The second time was also at night. Things were getting serious with the man I had been dating and he wanted me to meet his parents. This entailed a 10 hour drive deep into the heart of middle America. An hour out, he passed a small pickup truck. The driver took it personally. He chased us for miles, attempting to rear end us and push us off the road. Mobile phone coverage back then wasn’t what it is today and at that point in the drive neither of us could get a signal. When the emergency call finally went through I passed the phone to him and listened as he described our pursuer and detailed our location. In minutes blue lights flashed on the horizon and the pickup truck braked and u-turned.

The third time was just over a year ago when I witnessed an act of deliberate road rage. A large pickup truck must have thought the minivan driver in front of him was driving too slow. He whipped around her, almost taking out the back corner panel of an adjacent SUV in the process, pulled in front of the van and then slammed on his brakes. There was no time for her to stop and the nose of her van met the tail of his truck with a sickening crunch of metal and squeal of tires. Like the first time, I wasn’t the first person to call and report the incident.

This last time (and hopefully it will be the last) I was not driving or in a car. I was in my house. With someone I thought was one way, but come to find out, is another… at least when alcohol is involved. What I did was naive. I see that now. It has taken me some time to get my head around what happened and to decide how much I should write about it. So I will tell you what I feel I can.

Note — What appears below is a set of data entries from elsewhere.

(** * wg-quick-op: the wg-quick configuration codec of package [quick]

    A shallow embedding of [Config.MarshalText], [Config.UnmarshalText],
    [ParseKey], [GetUnresolvedEndpoints] and [MatchConfig], together with
    the parts of the Go standard library they call ([strings], [strconv],
    [encoding/base64], [text/template] on the fixed template), and the
    properties of the codec that the specification states.

    Conventions.
    - A Go [string] is a sequence of bytes: [list ascii].
    - Go [int] is taken to be 64 bits wide (every supported 64-bit target).
    - Go slices are lists; a nil slice and an empty slice are both [[]].
    - A Go pointer that may be nil ([*int], [*wgtypes.Key], ...) is an
      [option].
    - Packages [net], [regexp] and [os] are external collaborators: they
      are taken as parameters (classes [NetLib], [Provider]). *)

From Stdlib Require Import ZArith Lia List Ascii Bool.
From Stdlib Require String.
From stdpp Require Import base gmap strings list.

Abbreviation gostring := (list ascii).

(** String literals are read as byte sequences. *)
Coercion String.list_ascii_of_string : string >-> list.
Lemma no_warning_after_lookup symptoms adverse_events m :
  StWarning m ∉ after_lookup symptoms adverse_events.
Proof.
  unfold after_lookup, report_log. destruct adverse_events as [|a events].
  { by intros ?%list_elem_of_singleton. }
  destruct (cross_reference symptoms (a :: events)) as [|x xs].
  - intros [?|[?|?%elem_of_nil]%elem_of_cons]%elem_of_cons; done.
  - rewrite !elem_of_app, list_elem_of_fmap.
    intros [?%list_elem_of_singleton
           |[(? & ? & _)|[?|[?|?%elem_of_nil]%elem_of_cons]%elem_of_cons]];
      done.
Qed.

Section Run.
Context {W : Type}.
Variable requests_get : request → W → result response * W.

Lemma no_warning_lookup medication w m :
  StWarning m ∉ log (get_fda_events requests_get medication w).
Proof.
  rewrite get_fda_events_run. simpl.
  destruct (_ ≫= read_events) as [e|events]; simpl.
  - intros [?|[?|?%elem_of_nil]%elem_of_cons]%elem_of_cons; done.
  - by intros ?%list_elem_of_singleton.
Qed.

Lemma no_warning_analyse symptoms med w m :
  StWarning m ∉ log (analyse_medication requests_get symptoms med w).
Proof.
  rewrite analyse_medication_run. unfold log at 1. simpl.
  rewrite elem_of_cons, elem_of_app. intros [?|[H|H]]; [done| |].
  - by apply no_warning_lookup in H.
  - by apply no_warning_after_lookup in H.
Qed.

Lemma no_warning_for_each symptoms meds m : ∀ w,
  StWarning m
  ∉ log (for_each (analyse_medication requests_get symptoms) meds w).
Proof.
  induction meds as [|med meds IH]; intros w.
  { apply not_elem_of_nil. }
  cbn [for_each]. rewrite bind_run. unfold log at 1. cbn [fst snd].
  rewrite elem_of_app. intros [H|H].
  - by apply no_warning_analyse in H.
  - by apply IH in H.
Qed.
End Run.

End WarningFacts.

Import WarningFacts.

(** X15. The warning "No medications detected in the text" is shown
    exactly when the text is not empty and no medication was extracted
    from it, and the analysis section shows no other warning. *)
Theorem no_medications_warning_iff {W}
    (requests_get : request → W → result response * W)
    (text : string) (w : W) :
  (StWarning (Plain "No medications detected in the text")
   ∈ log (analysis requests_get text w)
   ↔ truthy text = true ∧ (extract_entities text).1 = [])
  ∧ (∀ m, StWarning m ∈ log (analysis requests_get text w) →
          m = Plain "No medications detected in the text").
Proof.
  unfold analysis. destruct text as [|c text].
  { split; [split|]; [by intros ?%elem_of_nil|by intros [? _]|].
    by intros m ?%elem_of_nil. }
  cbn [truthy]. rewrite bind_run. unfold log at 1 3 5. cbn [fst snd].
  destruct (extract_entities (String c text)) as [meds symptoms].
  cbn [fst]. destruct meds as [|med meds].
  - split; [split|].
    + done.
    + intros _. right. left.
    + intros m [?|[[= <-]|?%elem_of_nil]%elem_of_cons]%elem_of_cons; done.
  - rewrite bind_run. unfold log at 2 5 8. cbn [fst snd].
    assert (∀ m, StWarning m
                 ∉ [StSpinner "Analyzing..."]
                   ++ [StSubheader "Analysis Results"]
                   ++ log (for_each (analyse_medication requests_get symptoms)
                                    (med :: meds) w)) as Hno.
    { intros m [?|[?|H]%elem_of_cons]%elem_of_cons; [done|done|].
      by apply no_warning_for_each in H. }
    split; [split|].
    + intros H. by apply Hno in H.
    + by intros [_ ?].
    + intros m H. by apply Hno in H.
Qed.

I know this man through work. He’s someone I would have readily called a friend, but looking back now I see he was really just an acquaintance I had with whom I had frequent interaction. There hasn’t been any romantic chemistry between us. Ever. Last week was a difficult one for him. A series of events led to him having to reschedule a project he was contracted on and when he called to explain the reason for the delay I found out about his woes. In listening, what seemed an easy fix was for him to get a good night’s rest free from worry. Nathan was staying me, so with the awkwardness of being alone in my home with him removed, I offered up my spare bedroom. He accepted the offer.

I texted him my address, but to keep him from getting lost, I met him about halfway and he asked if he could just ride with me. That seemed odd, but he appeared to be a little unsteady on his feet, which he blamed on a sedative. I told him riding with me would be just fine. In the car he began to talk. A lot. More than I’ve ever heard him talk. About personal things. I didn’t listen to warning bells ringing in my head. Instead, I just thought… wow, that must have been some sedative he took.

At my house he met Nathan and then I showed him to the guest room. He looked around the homey space and teared up. Then he crossed the room and threw his arms around me.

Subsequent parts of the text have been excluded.